More Background Info and Photos:
On the Oregon Symphony: orsymphony.org
On the Oregon Ballet Theater: obt.org
Tickets start at $35
TICKET OFFICE INFORMATION
Tickets for all concerts can be purchased online at orsymphony.org; or in person at the Oregon Symphony Ticket Office located at 909 SW Washington St., Portland, OR 97205.
Ticket Office Hours
July–August: (Mon–Fri, 10 am–6 pm); by phone at 503-228-1353 (Mon–Fri, 10 am–9 pm).
September–June (Mon–Sat, 10 am–6 pm); by phone at 503-228-1353 (Mon–Fri, 10 am–9 pm, Sat 10 am–6 pm); and at the Arlene Schnitzer Concert Hall starting two hours before every performance.

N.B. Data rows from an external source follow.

(** *** Rows of a slice *)

Lemma page_drop rows offset count :
  0 <= offset -> 0 <= count ->
  page rows offset count ++ drop (Z.to_nat (offset + count)) rows = drop (Z.to_nat offset) rows.
Proof.
  intros Ho Hc. unfold page. rewrite Z2Nat.inj_add, <- drop_drop by lia. apply take_drop.
Qed.

Lemma part_rows_zip offset count svs (rss : list (list (list ascii))) :
  length svs = length rss ->
  part_rows (zip_with (part_of offset count) svs rss) =
  concat ((fun rows => page rows offset count) <$> rss).
Proof.
  revert rss. induction svs as [|sv svs IH]; intros [|rows rss] Hl; try done.
  injection Hl as Hl. change (page rows offset count ++
    part_rows (zip_with (part_of offset count) svs rss) =
    page rows offset count ++ concat ((fun rows => page rows offset count) <$> rss)).
  by rewrite IH.
Qed.

Lemma concat_pages offset count (rss : list (list (list ascii))) :
  0 <= offset -> 0 <= count ->
  Permutation (concat ((fun rows => page rows offset count) <$> rss) ++
               concat (drop (Z.to_nat (offset + count)) <$> rss))
    (concat (drop (Z.to_nat offset) <$> rss)).
Proof.
  intros Ho Hc. induction rss as [|rows rss IH]; [done|]. rewrite !fmap_cons. cbn [concat].
  rewrite <- (page_drop rows offset count Ho Hc), <- IH, <- !app_assoc. apply Permutation_app_head.
  rewrite !app_assoc. apply Permutation_app_tail, Permutation_app_comm.
Qed.

(** Without more rows anywhere, the pages are all that is left. *)

Lemma no_more offset count svs (rss : list (list (list ascii))) :
  0 <= offset -> 0 <= count -> length svs = length rss ->
  more_count (zip_with (part_of offset count) svs rss) = 0 ->
  concat (drop (Z.to_nat (offset + count)) <$> rss) = [].
Proof.
  intros Ho Hc. revert rss. induction svs as [|sv svs IH]; intros [|rows rss] Hl Hm; try done.
  injection Hl as Hl. cbn [zip_with more_count foldr] in Hm.
  pose proof (more_count_range (zip_with (part_of offset count) svs rss)) as Hr.
  unfold more_count in *. cbn [part_of pt_more] in Hm.
  destruct (more_rows rows offset count) eqn:Hmore; [lia|].
  unfold more_rows in Hmore. apply Z.ltb_ge in Hmore. rewrite length_page in Hmore by lia.
  rewrite fmap_cons. cbn [concat]. rewrite drop_ge by lia. by apply IH.
Qed.

(** With more rows somewhere, the slice is not empty. *)

Lemma some_more offset count svs (rss : list (list (list ascii))) :
  0 <= offset -> 0 < count -> length svs = length rss ->
  0 < more_count (zip_with (part_of offset count) svs rss) ->
  (0 < length (concat ((fun rows => page rows offset count) <$> rss)))%nat /\
  offset + count < Z.of_nat (length (concat rss)).
Proof.
  intros Ho Hc. revert rss. induction svs as [|sv svs IH]; intros [|rows rss] Hl Hm; try done.
  injection Hl as Hl. cbn [zip_with more_count foldr] in Hm. cbn [part_of pt_more] in Hm.
  rewrite fmap_cons. cbn [concat]. rewrite !length_app.
  destruct (more_rows rows offset count) eqn:Hmore.
  - unfold more_rows in Hmore. apply Z.ltb_lt in Hmore.
    pose proof (length_page rows offset count Ho ltac:(lia)). lia.
  - destruct (IH rss Hl) as [H1 H2]; [unfold more_count; lia|]. lia.
Qed.

End slice.

(** ** All slices *)

Lemma Forall2_reorder {A B} (R : A -> B -> Prop) l l' k :
  Permutation l l' -> Forall2 R l k -> exists k', Permutation k k' /\ Forall2 R l' k'.
Proof.
  intros Hp. revert k. induction Hp as [|a l l' Hp IH|a b l|l1 l2 l3 Hp1 IH1 Hp2 IH2]; intros k Hk.
  - by exists k.
  - apply Forall2_cons_inv_l in Hk as (b & k1 & Hab & Hk & ->).
    destruct (IH k1 Hk) as (k' & Hk1 & Hk2). exists (b :: k'). split; [by constructor|by constructor].
  - apply Forall2_cons_inv_l in Hk as (x & k1 & Hax & Hk & ->).
    apply Forall2_cons_inv_l in Hk as (y & k2 & Hby & Hk & ->).
    exists (y :: x :: k2). split; [constructor|by repeat constructor].
  - destruct (IH1 k Hk) as (k1 & Hk1 & Hf1). destruct (IH2 k1 Hf1) as (k2 & Hk2 & Hf2).
    exists k2. split; [by etrans|done].
Qed.

Lemma part_rows_perm ps ps' : Permutation ps ps' -> Permutation (part_rows ps) (part_rows ps').
Proof.
  unfold part_rows. induction 1 as [|p ps ps' Hp IH|p q ps|]; [done| | |by etrans].
  - rewrite !fmap_cons. cbn [concat]. by rewrite IH.
  - rewrite !fmap_cons. cbn [concat]. rewrite !app_assoc. apply Permutation_app_tail, Permutation_app_comm.
Qed.

Lemma more_count_perm ps ps' : Permutation ps ps' -> more_count ps = more_count ps'.
Proof. unfold more_count. induction 1; cbn [foldr]; lia. Qed.

Section sliced.
Context {conn : Type} `{!SqlQuery conn}.
Variable clock session sql : list ascii.
Variable arrive : nat -> list (ipc_reply * list ascii) -> list (ipc_reply * list ascii).
Hypothesis Hclock : plain clock.
Hypothesis Hsession : plain session /\ is_name (string_of_list_ascii session) = true.
Hypothesis Hsql : plain sql.
Hypothesis Harrive : forall k l, Permutation (arrive k l) l.

(** Rows that can be printed. *)

Definition printable (rows : list (list ascii)) : Prop :=
  Forall (fun r => plain r /\ r <> []) rows.

#[global] Instance printable_proper : Proper (Permutation ==> iff) printable.
Proof. intros l l' Hl. unfold printable. by rewrite Hl. Qed.

Lemma printable_concat rss : Forall printable rss -> printable (concat rss).
Proof. induction 1 as [|rows rss H Hs IH]; [constructor|]. by apply Forall_app. Qed.

Lemma printable_pages offset count rss :
  Forall printable rss -> printable (concat ((fun rows => page rows offset count) <$> rss)).
Proof.
  intros H. apply printable_concat, Forall_fmap. eapply Forall_impl; [exact H|].
  intros rows Hr. apply Forall_take, Forall_drop, Hr.
Qed.

Lemma slice_merged k svs rss offset count mask :
  Forall2 (can_serve session sql offset) svs rss -> svs <> [] -> NoDup (sv_from <$> svs) ->
  0 <= offset -> 0 < count -> count < 2 ^ 31 -> offset + 10 ^ 9 < 2 ^ 64 ->
  Z.of_nat (length (concat ((fun rows => page rows offset count) <$> rss))) < 2 ^ 31 ->
  Z.of_nat (length svs) < 2 ^ 31 - 1 ->
  exists rps svs' d rows names counts,
    ask_all clock (query_cmd session sql offset count mask) (seq 0 (length svs)) 0 svs
      = Some (rps, svs') /\
    dht_ipc (arrive k rps) = Some (Some (Some d)) /\
    Forall2 (can_serve session sql (offset + count)) svs' rss /\
    (sv_from <$> svs') = (sv_from <$> svs) /\
    Permutation rows (concat ((fun rows => page rows offset count) <$> rss)) /\
    shape d rows (Z.of_nat (length rows)) (more_count (zip_with (part_of offset count) svs rss))
      names counts /\
    foldr Z.add 0 counts = Z.of_nat (length rows) /\ Forall (fun n => 0 <= n) counts /\
    length counts = length svs.
Proof.
  intros Hsv Hne Hnd Ho Hc Hc31 Hb Hl Hn. pose proof (Forall2_length _ _ _ Hsv) as Hlen.
  destruct (ask_all_spec clock session sql Hclock Hsession Hsql svs rss offset count mask
    (seq 0 (length svs)) 0) as (rps & svs' & Hask & Hrep & Hnext & Hnames);
    [intros j Hj; apply elem_of_seq; lia|done|lia|lia|lia|unfold in_u; lia|].
  destruct (Forall2_reorder _ rps (arrive k rps) _ (Permutation_sym (Harrive k rps)) Hrep) as (ps & Hps & Hrep').
  pose proof (part_rows_zip offset count svs rss Hlen) as Hzip.
  assert (length ps = length svs) as Hpl.
  { rewrite <- Hps, length_zip_with. lia. }
  assert (pt_from <$> zip_with (part_of offset count) svs rss = sv_from <$> svs) as Hfrom.
  { clear -Hlen. revert rss Hlen. induction svs as [|sv svs IH]; intros [|r rss] Hlen; try done.
    cbn [zip_with]. rewrite !fmap_cons. f_equal. apply IH. by injection Hlen. }
  destruct (dht_ipc_shape (arrive k rps) ps) as (d & names & counts & Hd & Hsh & Hsum & Hpos & Hcl).
  - done.
  - intros E. rewrite E in Hrep'. apply Forall2_nil_inv_l in Hrep' as ->. by destruct svs.
  - rewrite <- Hps, Hfrom. done.
  - by rewrite <- (part_rows_perm _ _ Hps), Hzip.
  - lia.
  - exists rps, svs', d, (part_rows ps), names, counts.
    rewrite <- (part_rows_perm _ _ Hps) at 1. rewrite Hzip.
    rewrite (more_count_perm _ _ Hps). split_and!; try done. lia.
Qed.

Lemma slices_spec fuel k svs rss offset count res :
  Forall2 (can_serve session sql offset) svs rss -> svs <> [] -> NoDup (sv_from <$> svs) ->
  Forall printable rss -> Z.of_nat (length svs) < 2 ^ 31 - 1 ->
  Z.of_nat (length (concat rss)) < 2 ^ 31 -> 0 < count < 2 ^ 31 ->
  0 <= offset <= Z.of_nat (length (concat rss)) -> 0 <= res ->
  res + Z.of_nat (length (concat (drop (Z.to_nat offset) <$> rss))) < 2 ^ 31 ->
  (length (concat (drop (Z.to_nat offset) <$> rss)) < fuel)%nat ->
  exists printed, slices clock arrive fuel k session sql count offset res svs = Some (0, printed) /\
    Permutation printed (concat (drop (Z.to_nat offset) <$> rss)).
Proof.
  revert k svs offset res. induction fuel as [|fuel IH];
    intros k svs offset res Hsv Hne Hnd Hpr Hn Htot Hc Ho Hres Hl Hfuel; [lia|].
  pose proof (Forall2_length _ _ _ Hsv) as Hlen.
  pose proof (concat_pages offset count rss ltac:(lia) ltac:(lia)) as Hcat.
  pose proof (f_equal Z.of_nat (Permutation_length Hcat)) as Hcl. rewrite length_app, Nat2Z.inj_add in Hcl.
  cbn [slices]. rewrite !uwrap_small by (unfold in_u; lia).
  destruct (slice_merged k svs rss offset count (repeat "001"%char (length svs)))
    as (rps & svs' & d & rows & names & counts & Hask & Hd & Hnext & Hnames & Hrows & Hsh & Hsum & Hpos & Hcnt);
    [done|done|done|lia|lia|lia|lia|lia|lia|].
  pose proof (f_equal Z.of_nat (Permutation_length Hrows)) as Hrl.
  pose proof (more_count_range (zip_with (part_of offset count) svs rss)) as Hmr.
  rewrite length_zip_with in Hmr.
  unfold ixsql_sql_query.
  rewrite (proj2 (Z.leb_gt _ _)) by (destruct svs; cbn [length] in *; (done || lia)).
  rewrite targets_all. cbn [mbind option_bind].
  rewrite Hask. cbn [mbind option_bind]. rewrite Hd. cbn [mbind option_bind].
  unfold dict_foreach_match.
  rewrite (foreach_counts _ counts) by (first [apply Hsh|done|lia]). cbn [mbind option_bind].
  rewrite (proj2 (Z.eqb_neq _ _)) by (rewrite Hcnt; destruct svs; cbn [length] in *; (done || lia)).
  assert (Forall plain rows /\ Forall (fun r => r <> []) rows) as [Hp1 Hp2].
  { pose proof (printable_pages offset count rss Hpr) as Hpp. rewrite <- Hrows in Hpp.
    split; eapply Forall_impl; try exact Hpp; naive_solver. }
  rewrite (print_spec rows) by (first [apply Hsh|done|lia]). cbn [mbind option_bind].
  rewrite (get_int32_spec _ _ (more_count (zip_with (part_of offset count) svs rss)))
    by (first [apply Hsh|unfold in_s; lia]).
  cbn [mbind option_bind negb Z.eqb default from_option id].
  destruct (Z.ltb_spec 0 (more_count (zip_with (part_of offset count) svs rss))) as [Hmore|Hlast].
  - destruct (some_more offset count svs rss ltac:(lia) ltac:(lia) Hlen Hmore) as [Hpos' Hoff].
    rewrite swrap_small by (unfold in_s; lia).
    destruct (IH (S k) svs' (offset + count) (res + foldr Z.add 0 counts)) as (rest & -> & Hrest);
      [done| |by rewrite Hnames|done| |done|done|lia|lia|lia|lia|].
    { intros ->. by destruct svs. }
    { apply (f_equal length) in Hnames. rewrite !length_fmap in Hnames. lia. }
    cbn [mbind option_bind]. exists (rows ++ rest). split; [done|]. by rewrite Hrows, Hrest.
  - exists rows. split; [done|]. rewrite Hrows, <- Hcat.
    by rewrite (no_more offset count svs rss), app_nil_r by lia.
Qed.

End sliced.

(** ** Properties *)

(** C9. A sliced query prints the union of the answers of all servers: every
    server's database answers the query with some rows (each row fits its
    buffer and is not empty), the session is new on every server, the servers
    have different names of at most 55 bytes. Then for every slice size, and whatever the order in
    which the replies to each slice arrive, the tool ends with code 0 after at
    most one slice more than there are rows, and has printed every row of every
    server exactly once. *)
Theorem sliced_query_complete {conn} `{!SqlQuery conn} (clock session sql : list ascii)
    (arrive : nat -> list (ipc_reply * list ascii) -> list (ipc_reply * list ascii))
    (svs : list (server conn)) (rss : list (list (list ascii))) (slice_count : Z) (fuel : nat) :
  plain clock -> plain session -> is_name (string_of_list_ascii session) = true -> plain sql ->
  (forall k l, Permutation (arrive k l) l) ->
  Forall2 (fun sv rows => answers (sv_xdb sv) session sql rows 0 /\ plain (sv_from sv) /\
    Z.of_nat (length (sv_from sv)) <= 55 /\ printable rows) svs rss ->
  svs <> [] -> NoDup (sv_from <$> svs) -> Z.of_nat (length svs) < 2 ^ 31 - 1 ->
  Z.of_nat (length (concat rss)) < 2 ^ 31 -> 0 < slice_count < 2 ^ 31 ->
  (length (concat rss) < fuel)%nat ->
  exists printed,
    process_sql_sliced clock arrive fuel session sql slice_count svs = Some (0, printed) /\
    Permutation printed (concat rss).
Proof.
  intros Hcl Hse Hn Hq Har Hsv Hne Hnd Hlen Htot Hsl Hf. unfold process_sql_sliced.
  rewrite swrap_small by (unfold in_s; lia).
  assert (drop (Z.to_nat 0) <$> rss = rss) as Hd.
  { rewrite <- (list_fmap_id rss) at 2. by apply list_fmap_ext. }
  destruct (slices_spec clock session sql arrive Hcl (conj Hse Hn) Hq Har fuel 0 svs rss 0
    slice_count 0) as (printed & Hs & Hp); rewrite ?Hd; try (done || lia).
  - eapply Forall2_impl; [exact Hsv|]. intros sv rows (?&?&?&?). by split_and!.
  - clear -Hsv. induction Hsv as [|sv rows svs rss (_ & _ & _ & H) _ IH]; by constructor.
  - rewrite Hd in Hp. by exists printed.
Qed.

(** A database that answers every query with the same rows. *)

#[global] Instance const_query : SqlQuery (Z * list row) := fun _ c => (c, c).

Definition lit (s : string) : list ascii := list_ascii_of_string s.

Definition new_server (from : string) (code : Z) (rows : list row) : server (Z * list row) :=
  {| sv_from := lit from;
     sv_xdb := {| q_conn := (code, rows); q_db_ret := 0; qrset := ∅ |} |}.

Definition two_rows : list row := [[Some (lit "/a"); Some (lit "1")]; [Some (lit "/b"); None]].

Season subscriptions, including the popular Choose Your Own packages and Gift Cards, are available through the Symphony Ticket Office at 503-228-1353.
ABOUT OREGON SYMPHONY
The multi-Grammy-nominated Oregon Symphony ranks as one of America’s major orchestras. Led by Music Director Carlos Kalmar, it serves over 300,000 people annually through more than 110 performances and award-winning education and community engagement programs. Through All Classical Portland and American Public Media’s SymphonyCast and Performance Today the Symphony reaches over 26 million listeners. Now in its 124th year, the Oregon Symphony is the oldest orchestra west of the Mississippi.
Known for innovative programming, the Symphony gained national recognition for its ground-breaking Sounds of Home Series which revolutionized the role of the arts in addressing three of the most critical social issues of the day: immigration, the environment, and homelessness. This series made a powerful impact in the community through innovative art, cross-sector partnerships with 37 organizations, and civic leadership and culminated with the recording of, emergency shelter intake form, an Oregon Symphony commission by composer Gabriel Kahane that will be released in March 2020.
At a time when many orchestras are reducing their classical programming, the Oregon Symphony is continuing to invest in the art form. In the 2018/19 Season the Symphony premiered more than 20 compositions, including works by eight living composers such as John Adams, Unsuk Chin, and John Corigliano. Effective with the 2019/20 Season, the Symphony is expanding its Classical Series to 18 weeks. The schedule includes the return of the Symphony’s popular SoundSights concerts, which were first presented in 2016/17. These visually stunning programs incorporate a rich tapestry of artistic elements, which particularly appeal to new audiences. Photos for media use are available at orsymphony.org/newsroom.